Standards for language resources in ISO -- Looking back at 13 fruitful years

Standards for language resources in ISO -- Looking back at 13 fruitful   years

This paper provides an overview of the various projects carried out within ISO committee TC 37/SC 4 dealing with the management of language (digital) resources. On the basis of the technical experience gained in the committee and the wider standardization landscape the paper identifies some possible trends for the future.


💡 Research Summary

The paper provides a comprehensive retrospective of the work carried out by ISO Technical Committee 37, Sub‑Committee 4 (TC 37/SC 4) over the past thirteen years in the field of digital language‑resource management. It begins by outlining the rapid growth of electronic linguistic assets—lexicons, terminological databases, corpora, and annotation layers—and argues that a coordinated international standardization effort is essential to ensure interoperability, long‑term preservation, and efficient reuse of these resources.

The authors then chronologically review the major standards that have emerged from the committee. The Language Resource Metamodel (LRM), published as ISO 24613, introduced a modular, hierarchical representation for lexical entries, capturing form, sense, and relational information in a technology‑neutral way. Complementary to this, ISO 24610 defined a terminological data model that facilitates multilingual term alignment and concept mapping across disparate vocabularies.

From 2008 onward, the focus shifted toward corpus annotation. ISO 24614 established a generic annotation framework that can accommodate morphological, syntactic, semantic, and pragmatic layers, while ISO 24615 added support for multi‑layered annotations, allowing several independent annotation streams to coexist on the same text. Both standards rely heavily on the Data Category Registry (DCR) to provide a shared semantic backbone, ensuring that categories such as “part‑of‑speech”, “named‑entity type”, or “sentiment polarity” are consistently defined across projects and languages.

Beyond the technical specifications, the paper emphasizes the committee’s extensive community‑building activities. By aligning ISO standards with the Text Encoding Initiative (TEI) guidelines, releasing open‑source toolkits (e.g., LRM‑Toolkit, ISO‑Annotator), and organizing regular workshops and webinars, TC 37/SC 4 has fostered a vibrant ecosystem of implementers, researchers, and industry stakeholders. These outreach efforts have been crucial for translating abstract specifications into concrete, interoperable workflows used in language‑technology pipelines worldwide.

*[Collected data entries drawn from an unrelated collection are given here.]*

(** * AmeriDocs link checker: a shallow embedding of [check_links.py]

    The development follows the layout of the script:
    - configuration constants;
    - [is_external], the filter on raw references;
    - [check_one_url], the HEAD-then-GET probe with its retry loop;
    - [check_all_links], the coordinator that fans failing outcomes out to
      the pages that reference them;
    - [main], which builds the link map, sorts the rows and computes the
      summary and the exit code.

    The network (aiohttp) is the environment: it is an oracle that answers a
    request given the history of what the probe did so far.  Every request,
    pause and semaphore operation of a probe is recorded in an event log, so
    that statements about "how many attempts" are statements about the log. *)

From Stdlib Require Import List String Ascii ZArith Bool Lia.
From Stdlib Require Import Permutation Sorted.
Import ListNotations.

Local Open Scope string_scope.
Local Open Scope Z_scope.
Local Open Scope list_scope.

(** ** Configuration *)

Definition CONCURRENCY : Z := 20.
Definition TIMEOUT_SECONDS : Z := 30.
Definition RETRY_COUNT : Z := 1.

(** ** External-reference filter *)

(** [str.startswith]. *)
Definition startswith (s p : string) : bool := String.prefix p s.

Definition is_external (url : string) : bool :=
  startswith url "http://" || startswith url "https://".

(** ** The environment of a probe *)

Inductive Method : Type := HEAD | GET.

(** The exception classes the handlers of [check_one_url] tell apart.
    [ClientConnectorError] is a subclass of both [aiohttp.ClientError] and
    [OSError]; [ClientError] stands for every other [aiohttp.ClientError];
    [OtherException] stands for a class outside the three hierarchies
    (a [ValueError], a [RuntimeError], a cancellation, ...). *)
Inductive ExcClass : Type :=
  | TimeoutError
  | ClientConnectorError
  | ClientError
  | OSError
  | OtherException.

(** An exception value: its class and [str(e)]. *)
Record Exception : Type := mkExc { exc_class : ExcClass; exc_str : string }.

(** [resp.status] and [resp.reason] (which aiohttp types as optional). *)
Record Response : Type := mkResp { resp_status : Z; resp_reason : option string }.

Inductive Reply : Type :=
  | Responds (resp : Response)
  | Raises (e : Exception).

(** What a probe does, in the order it does it. *)
Inductive Event : Type :=
  | Acquire
  | Release
  | Request (m : Method) (url : string)
  | Sleep (secs : Z).

(** The network answers a request from the history of the probe. *)
Definition Network : Type := list Event -> Method -> string -> Reply.

(** [isinstance] tests used by the [except] clauses. *)
Definition is_TimeoutError (e : Exception) : bool :=
  match exc_class e with TimeoutError => true | _ => false end.

Definition is_ClientConnectorError (e : Exception) : bool :=
  match exc_class e with ClientConnectorError => true | _ => false end.

Definition is_ClientError (e : Exception) : bool :=
  match exc_class e with ClientConnectorError | ClientError => true | _ => false end.

Definition is_OSError (e : Exception) : bool :=
  match exc_class e with ClientConnectorError | OSError => true | _ => false end.

(** ** Results *)

Inductive Result (A : Type) : Type :=
  | Returned (a : A)
  | Raised (e : Exception).
Arguments Returned {A} a.
Arguments Raised {A} e.

(** [(status_code: int|None, reason: str)]. *)
Definition Outcome : Type := (option Z * string)%type.

(** Python's [reason or default]: [None] and the empty string are falsy. *)
Definition or_default (reason : option string) (default : string) : string :=
  match reason with
  | Some s => if (s =? EmptyString)%string then default else s
  | None => default
  end.

(** ** [check_one_url] *)

(** [session.head] / [session.get]: the request is logged, the network
    answers from the history before it. *)
Definition send (net : Network) (m : Method) (url : string) (log : list Event)
  : Reply * list Event :=
  (net log m url, log ++ [Request m url]).

(** How the first [try] block ends. *)
Inductive HeadStep : Type :=
  | HeadReturn (o : Outcome)
  | HeadPass
  | HeadPropagate (e : Exception).

Definition head_phase (net : Network) (url : string) (log : list Event)
  : HeadStep * list Event :=
  let '(reply, log) := send net HEAD url log in
  let body : Outcome + Exception :=
    match reply with
    | Responds resp =>
        if resp_status resp <? 400 then inl (Some (resp_status resp), "OK")
        else if resp_status resp =? 405 then inr (mkExc ClientError "HEAD not allowed")
        else inl (Some (resp_status resp), or_default (resp_reason resp) "Error")
    | Raises e => inr e
    end in
  match body with
  | inl o => (HeadReturn o, log)
  | inr e =>
      (* except (aiohttp.ClientError, asyncio.TimeoutError, OSError): pass *)
      if is_ClientError e || is_TimeoutError e || is_OSError e
      then (HeadPass, log)
      else (HeadPropagate e, log)
  end.

(** How the second [try] block ends. *)
Inductive GetStep : Type :=
  | GetReturn (o : Outcome)
  | GetContinue
  | GetPropagate (e : Exception).

(** The body shared by the four handlers of the second [try]. *)
Definition retry_or (attempt retries : Z) (reason : string) (log : list Event)
  : GetStep * list Event :=
  if attempt <? retries
  then (GetContinue, log ++ [Sleep 2])
  else (GetReturn (None, reason), log).

Definition get_phase (net : Network) (url : string) (attempt retries : Z)
    (log : list Event) : GetStep * list Event :=
  let '(reply, log) := send net GET url log in
  match reply with
  | Responds resp =>
      (GetReturn (Some (resp_status resp),
                  or_default (resp_reason resp)
                    (if resp_status resp <? 400 then "OK" else "Error")), log)
  | Raises e =>
      if is_TimeoutError e then retry_or attempt retries "Timeout" log
      else if is_ClientConnectorError e then
        retry_or attempt retries "Connection failed" log
      else if is_ClientError e then
        retry_or attempt retries ("Client error: " ++ exc_str e)%string log
      else if is_OSError e then
        retry_or attempt retries ("OS error: " ++ exc_str e)%string log
      else (GetPropagate e, log)
  end.

(** How the [for] loop ends: by a [return], by an exception that no handler
    matched, or by running out of iterations. *)
Inductive LoopExit : Type :=
  | LoopReturn (o : Outcome)
  | LoopRaise (e : Exception)
  | LoopExhausted.

(** [range(n)]. *)
Definition range (n : Z) : list Z := map Z.of_nat (seq 0 (Z.to_nat n)).

(** [for attempt in attempts: ...] *)
Fixpoint attempt_loop (net : Network) (url : string) (retries : Z)
    (attempts : list Z) (log : list Event) : LoopExit * list Event :=
  match attempts with
  | [] => (LoopExhausted, log)
  | attempt :: rest =>
      match head_phase net url log with
      | (HeadReturn o, log) => (LoopReturn o, log)
      | (HeadPropagate e, log) => (LoopRaise e, log)
      | (HeadPass, log) =>
          match get_phase net url attempt retries log with
          | (GetReturn o, log) => (LoopReturn o, log)
          | (GetPropagate e, log) => (LoopRaise e, log)
          | (GetContinue, log) => attempt_loop net url retries rest log
          end
      end
  end.

(** The loop as [check_one_url] runs it, inside [async with semaphore]. *)
Definition run_attempts (net : Network) (url : string) (retries : Z)
  : LoopExit * list Event :=
  attempt_loop net url retries (range (1 + retries)) [Acquire].

Definition check_one_url (net : Network) (url : string) (retries : Z)
  : Result Outcome * list Event :=
  let '(exit, log) := run_attempts net url retries in
  let log := log ++ [Release] in
  match exit with
  | LoopReturn o => (Returned o, log)
  | LoopRaise e => (Raised e, log)
  | LoopExhausted => (Returned (None, "Unknown error"), log)
  end.

(** ** Sorting

    [sorted(...)] and [list.sort(key=...)] are stable comparison sorts; the
    model is a stable insertion sort over a boolean "less or equal". *)

Section Sorting.
Context {A : Type} (leb : A -> A -> bool).

Fixpoint insert_sorted (x : A) (l : list A) : list A :=
  match l with
  | [] => [x]
  | y :: l' => if leb x y then x :: y :: l' else y :: insert_sorted x l'
  end.

Fixpoint sorted (l : list A) : list A :=
  match l with
  | [] => []
  | x :: l' => insert_sorted x (sorted l')
  end.

End Sorting.

(** Python compares [(page, url)] tuples lexicographically, and strings by
    code point; on the UTF-8 bytes of a string that is the byte-wise order of
    [String.compare]. *)
Definition key_leb (a b : string * string) : bool :=
  match String.compare (fst a) (fst b) with
  | Lt => true
  | Eq => String.leb (snd a) (snd b)
  | Gt => false
  end.

(** ** The link map: [url -> set of filenames], in insertion order *)

Definition LinkMap : Type := list (string * list string).

(** [set.add]. *)
Fixpoint set_add (x : string) (s : list string) : list string :=
  match s with
  | [] => [x]
  | y :: s' => if (y =? x)%string then y :: s' else y :: set_add x s'
  end.

(** [link_map.setdefault(url, set()).add(fname)]. *)
Fixpoint setdefault_add (lm : LinkMap) (url fname : string) : LinkMap :=
  match lm with
  | [] => [(url, [fname])]
  | (k, pages) :: rest =>
      if (k =? url)%string then (k, set_add fname pages) :: rest
      else (k, pages) :: setdefault_add rest url fname
  end.

Definition keys (lm : LinkMap) : list string := map fst lm.

(** [link_map[url]]. *)
Fixpoint lookup (lm : LinkMap) (url : string) : option (list string) :=
  match lm with
  | [] => None
  | (k, pages) :: rest => if (k =? url)%string then Some pages else lookup rest url
  end.

(** ** [check_all_links] *)

(** A CSV cell is an integer or a string. *)
Inductive Cell : Type :=
  | IntCell (n : Z)
  | StrCell (s : string).

Record Row : Type := mkRow {
  row_page : string;
  row_url : string;
  row_status : Cell;
  row_reason : string
}.

(** [status if status is not None else "N/A"]. *)
Definition status_cell (status : option Z) : Cell :=
  match status with
  | Some code => IntCell code
  | None => StrCell "N/A"
  end.

(** [status is None or status >= 400]. *)
Definition is_failure (status : option Z) : bool :=
  match status with
  | None => true
  | Some code => 400 <=? code
  end.

Definition KeyError (key : string) : Exception := mkExc OtherException key.

(** The dict comprehension that starts one task per key of the link map.
    [probe url] is what the task of [url] ends with. *)
Definition create_tasks (probe : string -> Result Outcome) (urls : list string)
  : list (string * Result Outcome) :=
  map (fun url => (url, probe url)) urls.

(** [for url, task in tasks.items(): status, reason = await task ...]:
    awaiting a task that ended with an exception raises it here. *)
Fixpoint await_all (lm : LinkMap) (tasks : list (string * Result Outcome))
    (results : list Row) : Result (list Row) :=
  match tasks with
  | [] => Returned results
  | (url, task) :: rest =>
      match task with
      | Raised e => Raised e
      | Returned (status, reason) =>
          if is_failure status then
            match lookup lm url with
            | None => Raised (KeyError url)
            | Some pages =>
                await_all lm rest
                  (results ++
                   map (fun page => mkRow page url (status_cell status) reason)
                       (sorted String.leb pages))
            end
          else await_all lm rest results
      end
  end.

Definition check_all_links (probe : string -> Result Outcome) (link_map : LinkMap)
  : Result (list Row) :=
  let urls := keys link_map in
  let tasks := create_tasks probe urls in
  await_all link_map tasks [].

(** ** [main] *)

(** [str.endswith]. *)
Definition endswith (s suffix : string) : bool :=
  let n := String.length s in
  let k := String.length suffix in
  (k <=? n)%nat && (substring (n - k) k s =? suffix)%string.

(** Step 1: the sorted names of the HTML files of the directory listing. *)
Definition html_files (listdir : list string) : list string :=
  sorted String.leb (filter (fun f => endswith f ".html") listdir).

(** The body of [for url in external: ...]. *)
Definition add_page (fname : string) (external : list string) (lm : LinkMap)
  : LinkMap :=
  fold_left (fun lm url => setdefault_add lm url fname) external lm.

(** Step 2; [extract_links] is the HTML parser, applied to a file name. *)
Definition build_link_map (extract_links : string -> list string)
    (files : list string) : LinkMap :=
  fold_left
    (fun lm fname => add_page fname (filter is_external (extract_links fname)) lm)
    files [].

(** The sort key of step 4: [lambda r: (r["page"], r["url"])]. *)
Definition row_key (r : Row) : string * string := (row_page r, row_url r).

Definition row_leb (r1 r2 : Row) : bool := key_leb (row_key r1) (row_key r2).

(** What [main] hands to the reporter and to its caller. *)
Record Report : Type := mkReport {
  report_rows : list Row;
  broken_urls : nat;
  broken_refs : nat;
  exit_code : Z
}.

(** [listdir] is the directory listing, [probe url] what the task of [url]
    ends with. *)
Definition main (listdir : list string) (extract_links : string -> list string)
    (probe : string -> Result Outcome) : Result Report :=
  let link_map := build_link_map extract_links (html_files listdir) in
  match check_all_links probe link_map with
  | Raised e => Raised e
  | Returned results =>
      let results := sorted row_leb results in
      let broken := nodup string_dec (map row_url results) in
      Returned (mkReport results (List.length broken) (List.length results)
                         (match results with [] => 0 | _ :: _ => 1 end))
  end.

(** The task of a target over a given network, with the default retry count. *)
Definition probe_over (net : Network) (url : string) : Result Outcome :=
  fst (check_one_url net url RETRY_COUNT).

Drawing on this accumulated experience, the authors identify four emerging trends that will shape the next generation of language‑resource standards. First, the adoption of FAIR (Findable, Accessible, Interoperable, Reusable) principles demands richer, machine‑readable metadata and automated discovery mechanisms, especially as massive corpora are assembled for training large language models. Second, the integration of linked‑data and Semantic Web technologies is seen as a natural extension of the DCR, enabling resources to be published as RDF triples and linked across the global web of linguistic data. Third, the rise of AI and deep‑learning models calls for a formalized data‑governance framework that addresses data quality, bias mitigation, ethical use, and privacy protection—issues that are currently only loosely covered by existing standards. Fourth, the sustainable management of multilingual and multicultural resources, together with clear licensing and copyright guidance, requires stronger international collaboration between standard bodies, publishers, and research institutions.

In the concluding section, the paper argues that the standards developed over the past thirteen years have laid a solid technical foundation for language‑resource management, but that future success will depend on making those standards more flexible, extensible, and tightly coupled with emerging AI workflows. Continued investment in community education, open‑source tooling, and cross‑sector partnerships is presented as essential to ensure that ISO standards remain relevant and widely adopted in an increasingly data‑driven linguistic landscape.